+++ Material to process

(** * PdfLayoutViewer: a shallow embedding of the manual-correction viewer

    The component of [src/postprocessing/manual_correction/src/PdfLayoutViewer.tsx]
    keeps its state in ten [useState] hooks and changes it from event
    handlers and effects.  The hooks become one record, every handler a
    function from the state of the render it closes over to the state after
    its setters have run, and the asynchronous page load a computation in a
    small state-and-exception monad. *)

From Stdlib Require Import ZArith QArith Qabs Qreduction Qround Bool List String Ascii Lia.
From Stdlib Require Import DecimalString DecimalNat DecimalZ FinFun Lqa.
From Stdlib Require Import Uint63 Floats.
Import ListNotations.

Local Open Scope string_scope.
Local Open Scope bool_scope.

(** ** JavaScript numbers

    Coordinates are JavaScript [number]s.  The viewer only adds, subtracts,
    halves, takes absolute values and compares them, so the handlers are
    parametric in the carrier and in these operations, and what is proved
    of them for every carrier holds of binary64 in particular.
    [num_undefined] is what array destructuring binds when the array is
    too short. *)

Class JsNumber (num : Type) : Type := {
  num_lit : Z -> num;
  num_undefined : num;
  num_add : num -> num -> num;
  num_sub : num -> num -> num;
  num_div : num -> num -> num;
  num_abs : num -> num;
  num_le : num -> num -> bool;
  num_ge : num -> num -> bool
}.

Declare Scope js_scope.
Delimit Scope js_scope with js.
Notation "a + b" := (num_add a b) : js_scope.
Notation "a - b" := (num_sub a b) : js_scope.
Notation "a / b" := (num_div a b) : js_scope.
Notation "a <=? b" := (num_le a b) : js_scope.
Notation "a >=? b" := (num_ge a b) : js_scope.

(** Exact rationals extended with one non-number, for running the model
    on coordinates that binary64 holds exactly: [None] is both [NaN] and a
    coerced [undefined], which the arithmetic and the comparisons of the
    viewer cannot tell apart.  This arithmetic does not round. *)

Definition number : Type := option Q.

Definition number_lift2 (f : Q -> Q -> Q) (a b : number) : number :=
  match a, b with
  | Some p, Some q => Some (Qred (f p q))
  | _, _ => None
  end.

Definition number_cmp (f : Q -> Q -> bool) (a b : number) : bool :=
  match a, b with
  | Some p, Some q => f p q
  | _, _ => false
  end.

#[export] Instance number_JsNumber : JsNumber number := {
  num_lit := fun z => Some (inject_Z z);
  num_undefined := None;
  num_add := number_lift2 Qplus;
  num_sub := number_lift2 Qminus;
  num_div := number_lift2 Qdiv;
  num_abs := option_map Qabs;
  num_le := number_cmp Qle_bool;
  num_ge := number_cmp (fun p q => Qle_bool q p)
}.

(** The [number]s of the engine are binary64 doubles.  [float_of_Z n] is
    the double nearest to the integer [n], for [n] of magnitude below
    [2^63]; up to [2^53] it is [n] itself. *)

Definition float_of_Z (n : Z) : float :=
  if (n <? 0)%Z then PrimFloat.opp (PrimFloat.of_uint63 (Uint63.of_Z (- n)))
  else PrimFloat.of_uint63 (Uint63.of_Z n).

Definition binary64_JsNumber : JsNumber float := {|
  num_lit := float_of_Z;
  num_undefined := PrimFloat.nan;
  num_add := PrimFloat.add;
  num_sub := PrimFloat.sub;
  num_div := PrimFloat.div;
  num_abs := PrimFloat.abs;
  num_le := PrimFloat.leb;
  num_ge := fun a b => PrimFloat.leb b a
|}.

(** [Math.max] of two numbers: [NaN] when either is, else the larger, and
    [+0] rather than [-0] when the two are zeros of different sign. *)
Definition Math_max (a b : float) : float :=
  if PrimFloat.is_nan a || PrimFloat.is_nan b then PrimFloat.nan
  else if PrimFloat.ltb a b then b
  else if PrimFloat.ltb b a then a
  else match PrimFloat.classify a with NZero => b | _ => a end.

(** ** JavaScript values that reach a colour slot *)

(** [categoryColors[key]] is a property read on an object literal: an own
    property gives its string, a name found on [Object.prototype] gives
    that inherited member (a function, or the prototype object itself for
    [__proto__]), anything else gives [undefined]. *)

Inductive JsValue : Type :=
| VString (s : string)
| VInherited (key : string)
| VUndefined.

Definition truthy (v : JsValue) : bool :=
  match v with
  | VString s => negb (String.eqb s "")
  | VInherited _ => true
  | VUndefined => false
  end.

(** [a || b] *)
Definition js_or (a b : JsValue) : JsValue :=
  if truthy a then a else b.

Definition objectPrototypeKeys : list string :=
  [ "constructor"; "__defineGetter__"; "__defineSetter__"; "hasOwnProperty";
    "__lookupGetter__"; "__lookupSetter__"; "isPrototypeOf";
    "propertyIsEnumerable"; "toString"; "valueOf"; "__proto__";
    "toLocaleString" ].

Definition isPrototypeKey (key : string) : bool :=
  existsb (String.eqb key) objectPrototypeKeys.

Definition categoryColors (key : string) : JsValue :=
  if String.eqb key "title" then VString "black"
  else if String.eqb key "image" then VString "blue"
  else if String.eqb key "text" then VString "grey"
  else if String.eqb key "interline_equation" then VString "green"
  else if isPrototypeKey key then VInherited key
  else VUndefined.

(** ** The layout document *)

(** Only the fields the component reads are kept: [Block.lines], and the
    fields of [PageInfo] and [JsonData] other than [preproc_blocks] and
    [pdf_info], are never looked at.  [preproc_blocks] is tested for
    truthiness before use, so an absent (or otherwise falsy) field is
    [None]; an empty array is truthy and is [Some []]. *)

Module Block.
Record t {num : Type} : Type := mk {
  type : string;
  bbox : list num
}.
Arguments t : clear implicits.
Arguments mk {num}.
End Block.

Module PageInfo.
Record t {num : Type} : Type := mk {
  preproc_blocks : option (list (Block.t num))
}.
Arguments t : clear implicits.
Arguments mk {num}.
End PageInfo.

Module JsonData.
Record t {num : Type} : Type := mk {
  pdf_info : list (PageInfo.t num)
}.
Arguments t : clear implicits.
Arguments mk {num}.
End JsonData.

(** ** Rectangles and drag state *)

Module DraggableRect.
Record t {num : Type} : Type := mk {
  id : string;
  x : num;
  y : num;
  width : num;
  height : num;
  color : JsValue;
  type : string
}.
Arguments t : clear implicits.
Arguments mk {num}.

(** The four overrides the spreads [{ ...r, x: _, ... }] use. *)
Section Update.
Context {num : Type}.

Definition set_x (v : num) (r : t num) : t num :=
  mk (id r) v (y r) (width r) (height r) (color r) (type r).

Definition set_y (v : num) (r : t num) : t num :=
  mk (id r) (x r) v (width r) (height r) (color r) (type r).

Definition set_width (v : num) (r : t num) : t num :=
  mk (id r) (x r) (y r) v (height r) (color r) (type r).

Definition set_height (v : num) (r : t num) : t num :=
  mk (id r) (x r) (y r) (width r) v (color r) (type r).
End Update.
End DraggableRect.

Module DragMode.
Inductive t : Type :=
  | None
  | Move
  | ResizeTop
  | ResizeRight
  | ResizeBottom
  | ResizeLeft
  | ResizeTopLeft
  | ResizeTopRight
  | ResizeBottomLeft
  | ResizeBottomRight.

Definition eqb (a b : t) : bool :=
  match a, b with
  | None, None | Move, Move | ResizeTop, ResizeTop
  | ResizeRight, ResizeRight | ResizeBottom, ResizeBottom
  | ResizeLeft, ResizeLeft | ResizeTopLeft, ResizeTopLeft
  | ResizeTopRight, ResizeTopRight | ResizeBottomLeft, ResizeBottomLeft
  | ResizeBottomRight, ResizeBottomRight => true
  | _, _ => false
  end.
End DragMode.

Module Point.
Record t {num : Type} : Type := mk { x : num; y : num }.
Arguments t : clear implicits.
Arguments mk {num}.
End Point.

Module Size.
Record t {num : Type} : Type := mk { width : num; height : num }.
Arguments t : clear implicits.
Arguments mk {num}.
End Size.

++++++
+++ Material to process

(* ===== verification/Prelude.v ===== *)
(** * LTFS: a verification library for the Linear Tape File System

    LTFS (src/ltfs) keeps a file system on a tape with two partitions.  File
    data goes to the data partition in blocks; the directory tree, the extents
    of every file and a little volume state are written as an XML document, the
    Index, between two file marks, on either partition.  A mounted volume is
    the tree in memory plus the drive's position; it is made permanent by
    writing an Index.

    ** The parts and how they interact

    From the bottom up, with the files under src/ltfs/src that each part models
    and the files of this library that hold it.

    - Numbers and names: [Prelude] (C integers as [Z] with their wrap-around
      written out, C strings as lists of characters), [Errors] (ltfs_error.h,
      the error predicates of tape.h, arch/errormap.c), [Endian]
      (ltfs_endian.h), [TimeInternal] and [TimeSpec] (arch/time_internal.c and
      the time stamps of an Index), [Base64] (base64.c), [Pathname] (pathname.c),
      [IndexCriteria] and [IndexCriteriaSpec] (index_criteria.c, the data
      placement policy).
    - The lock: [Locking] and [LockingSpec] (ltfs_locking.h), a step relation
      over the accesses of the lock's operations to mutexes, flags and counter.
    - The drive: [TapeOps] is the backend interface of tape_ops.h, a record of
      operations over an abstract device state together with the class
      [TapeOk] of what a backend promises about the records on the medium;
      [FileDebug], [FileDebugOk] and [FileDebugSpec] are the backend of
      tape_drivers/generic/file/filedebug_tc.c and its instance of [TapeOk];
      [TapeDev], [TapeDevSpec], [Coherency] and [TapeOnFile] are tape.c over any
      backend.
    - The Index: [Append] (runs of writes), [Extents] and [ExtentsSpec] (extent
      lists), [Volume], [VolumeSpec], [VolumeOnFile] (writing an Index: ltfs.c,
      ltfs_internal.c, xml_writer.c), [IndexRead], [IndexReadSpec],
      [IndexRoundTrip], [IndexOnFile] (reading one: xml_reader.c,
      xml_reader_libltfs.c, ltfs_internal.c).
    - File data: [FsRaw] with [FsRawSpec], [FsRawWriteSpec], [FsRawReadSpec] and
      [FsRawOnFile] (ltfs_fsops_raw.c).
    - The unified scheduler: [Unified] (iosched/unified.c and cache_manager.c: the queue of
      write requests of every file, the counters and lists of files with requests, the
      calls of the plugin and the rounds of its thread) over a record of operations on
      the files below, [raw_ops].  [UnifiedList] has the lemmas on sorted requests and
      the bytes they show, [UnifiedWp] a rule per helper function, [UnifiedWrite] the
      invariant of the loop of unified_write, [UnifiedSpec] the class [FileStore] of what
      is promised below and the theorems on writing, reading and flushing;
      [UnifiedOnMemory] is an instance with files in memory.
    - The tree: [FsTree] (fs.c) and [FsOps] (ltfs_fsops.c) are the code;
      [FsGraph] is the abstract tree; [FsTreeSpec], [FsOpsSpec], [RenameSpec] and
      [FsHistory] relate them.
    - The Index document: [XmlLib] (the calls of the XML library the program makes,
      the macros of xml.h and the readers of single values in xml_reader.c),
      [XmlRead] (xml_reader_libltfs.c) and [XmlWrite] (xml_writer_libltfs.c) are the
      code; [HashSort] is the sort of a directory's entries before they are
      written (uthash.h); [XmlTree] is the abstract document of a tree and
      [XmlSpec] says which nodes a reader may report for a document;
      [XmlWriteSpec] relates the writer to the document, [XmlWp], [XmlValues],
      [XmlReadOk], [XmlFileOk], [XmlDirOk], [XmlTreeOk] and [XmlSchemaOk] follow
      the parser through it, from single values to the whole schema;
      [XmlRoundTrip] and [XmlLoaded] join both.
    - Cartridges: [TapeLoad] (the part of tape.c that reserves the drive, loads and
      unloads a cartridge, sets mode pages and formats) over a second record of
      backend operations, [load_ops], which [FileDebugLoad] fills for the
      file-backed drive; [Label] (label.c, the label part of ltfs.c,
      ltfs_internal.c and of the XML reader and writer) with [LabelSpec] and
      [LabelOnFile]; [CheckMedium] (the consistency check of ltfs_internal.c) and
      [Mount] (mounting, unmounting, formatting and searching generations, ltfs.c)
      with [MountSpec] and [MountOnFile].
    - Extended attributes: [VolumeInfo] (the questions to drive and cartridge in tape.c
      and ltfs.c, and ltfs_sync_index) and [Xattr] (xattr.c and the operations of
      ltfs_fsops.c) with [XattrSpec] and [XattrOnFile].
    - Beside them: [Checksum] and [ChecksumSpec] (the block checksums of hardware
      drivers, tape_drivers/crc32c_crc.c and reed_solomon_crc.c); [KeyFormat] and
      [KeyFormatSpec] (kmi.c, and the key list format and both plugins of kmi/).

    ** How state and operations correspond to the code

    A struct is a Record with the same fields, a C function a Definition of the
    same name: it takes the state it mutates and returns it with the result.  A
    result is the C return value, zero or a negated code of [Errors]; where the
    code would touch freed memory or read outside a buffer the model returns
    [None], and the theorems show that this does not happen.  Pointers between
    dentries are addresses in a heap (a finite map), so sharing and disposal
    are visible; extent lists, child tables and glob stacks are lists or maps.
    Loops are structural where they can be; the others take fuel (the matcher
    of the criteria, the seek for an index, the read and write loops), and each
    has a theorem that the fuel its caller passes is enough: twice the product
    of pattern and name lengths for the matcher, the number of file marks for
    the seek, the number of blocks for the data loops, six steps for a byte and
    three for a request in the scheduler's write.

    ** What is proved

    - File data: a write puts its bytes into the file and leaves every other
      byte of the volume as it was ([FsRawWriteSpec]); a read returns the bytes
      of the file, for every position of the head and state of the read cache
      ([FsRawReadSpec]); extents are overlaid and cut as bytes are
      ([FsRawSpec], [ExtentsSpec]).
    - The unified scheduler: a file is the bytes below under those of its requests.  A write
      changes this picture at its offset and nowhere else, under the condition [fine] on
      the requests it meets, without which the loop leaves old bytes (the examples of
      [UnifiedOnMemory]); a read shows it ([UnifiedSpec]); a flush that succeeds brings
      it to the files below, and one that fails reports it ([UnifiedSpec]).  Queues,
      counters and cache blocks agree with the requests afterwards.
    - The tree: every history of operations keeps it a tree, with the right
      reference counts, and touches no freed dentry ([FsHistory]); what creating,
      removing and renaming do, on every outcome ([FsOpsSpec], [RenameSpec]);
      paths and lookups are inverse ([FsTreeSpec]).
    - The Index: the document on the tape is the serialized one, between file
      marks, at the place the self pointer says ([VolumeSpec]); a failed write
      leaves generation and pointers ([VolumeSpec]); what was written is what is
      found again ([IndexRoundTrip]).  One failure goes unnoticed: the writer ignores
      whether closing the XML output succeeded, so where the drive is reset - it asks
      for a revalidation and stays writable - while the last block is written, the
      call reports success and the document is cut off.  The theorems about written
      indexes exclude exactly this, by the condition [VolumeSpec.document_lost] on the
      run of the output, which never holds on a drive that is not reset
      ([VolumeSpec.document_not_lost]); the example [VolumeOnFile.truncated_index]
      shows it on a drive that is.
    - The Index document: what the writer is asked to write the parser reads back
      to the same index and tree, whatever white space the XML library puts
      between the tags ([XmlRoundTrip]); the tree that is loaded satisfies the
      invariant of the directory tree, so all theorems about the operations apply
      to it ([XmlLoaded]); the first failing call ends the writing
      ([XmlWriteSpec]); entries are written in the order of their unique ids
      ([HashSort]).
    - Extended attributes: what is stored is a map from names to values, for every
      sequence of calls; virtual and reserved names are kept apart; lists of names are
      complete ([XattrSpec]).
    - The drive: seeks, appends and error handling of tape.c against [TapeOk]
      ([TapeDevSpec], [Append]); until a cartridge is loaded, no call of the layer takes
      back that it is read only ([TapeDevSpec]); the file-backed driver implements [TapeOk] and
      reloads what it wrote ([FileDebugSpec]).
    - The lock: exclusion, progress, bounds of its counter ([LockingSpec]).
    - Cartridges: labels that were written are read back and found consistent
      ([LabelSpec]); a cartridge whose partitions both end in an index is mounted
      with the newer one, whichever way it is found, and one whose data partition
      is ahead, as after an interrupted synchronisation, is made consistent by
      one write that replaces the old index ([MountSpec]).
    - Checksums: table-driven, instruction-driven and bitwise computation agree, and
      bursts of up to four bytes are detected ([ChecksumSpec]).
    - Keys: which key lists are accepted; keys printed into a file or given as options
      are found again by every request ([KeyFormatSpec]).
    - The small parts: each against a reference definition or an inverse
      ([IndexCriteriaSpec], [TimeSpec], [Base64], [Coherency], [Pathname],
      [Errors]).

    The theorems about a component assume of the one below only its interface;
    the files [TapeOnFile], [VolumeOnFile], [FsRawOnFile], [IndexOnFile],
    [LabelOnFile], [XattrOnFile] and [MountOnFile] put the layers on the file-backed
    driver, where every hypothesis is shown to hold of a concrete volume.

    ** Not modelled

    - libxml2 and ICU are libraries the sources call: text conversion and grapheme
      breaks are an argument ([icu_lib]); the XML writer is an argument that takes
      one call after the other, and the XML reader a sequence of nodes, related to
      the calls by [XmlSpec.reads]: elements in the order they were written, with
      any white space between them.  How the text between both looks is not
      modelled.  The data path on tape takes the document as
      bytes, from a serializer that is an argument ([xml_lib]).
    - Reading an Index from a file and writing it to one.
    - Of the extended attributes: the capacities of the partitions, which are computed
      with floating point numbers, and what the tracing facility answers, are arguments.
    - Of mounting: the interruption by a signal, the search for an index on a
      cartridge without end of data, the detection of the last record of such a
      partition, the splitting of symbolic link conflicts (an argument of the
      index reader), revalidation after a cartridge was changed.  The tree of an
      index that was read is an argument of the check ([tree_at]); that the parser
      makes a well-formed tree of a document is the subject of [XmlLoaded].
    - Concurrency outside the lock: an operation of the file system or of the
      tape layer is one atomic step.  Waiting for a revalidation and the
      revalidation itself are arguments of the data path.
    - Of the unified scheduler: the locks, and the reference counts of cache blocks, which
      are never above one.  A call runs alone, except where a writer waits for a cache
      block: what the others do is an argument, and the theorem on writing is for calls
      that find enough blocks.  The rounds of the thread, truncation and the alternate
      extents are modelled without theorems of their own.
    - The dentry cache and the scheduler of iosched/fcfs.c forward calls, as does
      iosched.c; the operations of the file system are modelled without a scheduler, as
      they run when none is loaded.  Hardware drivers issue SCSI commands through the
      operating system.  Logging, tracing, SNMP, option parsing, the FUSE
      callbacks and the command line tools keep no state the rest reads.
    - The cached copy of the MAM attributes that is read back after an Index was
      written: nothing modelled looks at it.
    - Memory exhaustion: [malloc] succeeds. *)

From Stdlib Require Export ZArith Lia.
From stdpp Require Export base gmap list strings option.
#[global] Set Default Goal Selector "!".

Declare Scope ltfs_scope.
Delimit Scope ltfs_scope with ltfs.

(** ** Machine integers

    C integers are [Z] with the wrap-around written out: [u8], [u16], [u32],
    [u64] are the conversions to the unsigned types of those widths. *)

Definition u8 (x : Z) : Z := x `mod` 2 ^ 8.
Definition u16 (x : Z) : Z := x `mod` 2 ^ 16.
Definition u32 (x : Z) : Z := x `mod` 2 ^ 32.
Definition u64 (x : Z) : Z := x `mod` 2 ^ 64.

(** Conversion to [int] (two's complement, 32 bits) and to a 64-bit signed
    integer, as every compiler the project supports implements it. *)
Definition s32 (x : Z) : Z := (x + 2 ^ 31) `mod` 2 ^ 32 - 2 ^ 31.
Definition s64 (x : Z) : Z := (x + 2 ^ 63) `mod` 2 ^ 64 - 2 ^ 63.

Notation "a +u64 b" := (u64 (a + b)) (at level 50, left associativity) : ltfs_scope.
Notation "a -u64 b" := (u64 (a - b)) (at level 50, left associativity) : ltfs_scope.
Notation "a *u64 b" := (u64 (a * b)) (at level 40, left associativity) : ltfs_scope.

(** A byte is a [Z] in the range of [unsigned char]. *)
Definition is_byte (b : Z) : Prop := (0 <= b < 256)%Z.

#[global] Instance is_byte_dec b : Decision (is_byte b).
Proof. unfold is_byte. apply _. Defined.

++++++

● Exercise brief
Write out exactly the lines above from the line with "#[global] Set Default" through the line with "Definition s64 (x", both of them included, and leave out all other lines.

● Written reply
#[global] Set Default Goal Selector "!".

Declare Scope ltfs_scope.
Delimit Scope ltfs_scope with ltfs.

(** ** Machine integers

    C integers are [Z] with the wrap-around written out: [u8], [u16], [u32],
    [u64] are the conversions to the unsigned types of those widths. *)

Definition u8 (x : Z) : Z := x `mod` 2 ^ 8.
Definition u16 (x : Z) : Z := x `mod` 2 ^ 16.
Definition u32 (x : Z) : Z := x `mod` 2 ^ 32.
Definition u64 (x : Z) : Z := x `mod` 2 ^ 64.

(** Conversion to [int] (two's complement, 32 bits) and to a 64-bit signed
    integer, as every compiler the project supports implements it. *)
Definition s32 (x : Z) : Z := (x + 2 ^ 31) `mod` 2 ^ 32 - 2 ^ 31.
Definition s64 (x : Z) : Z := (x + 2 ^ 63) `mod` 2 ^ 64 - 2 ^ 63.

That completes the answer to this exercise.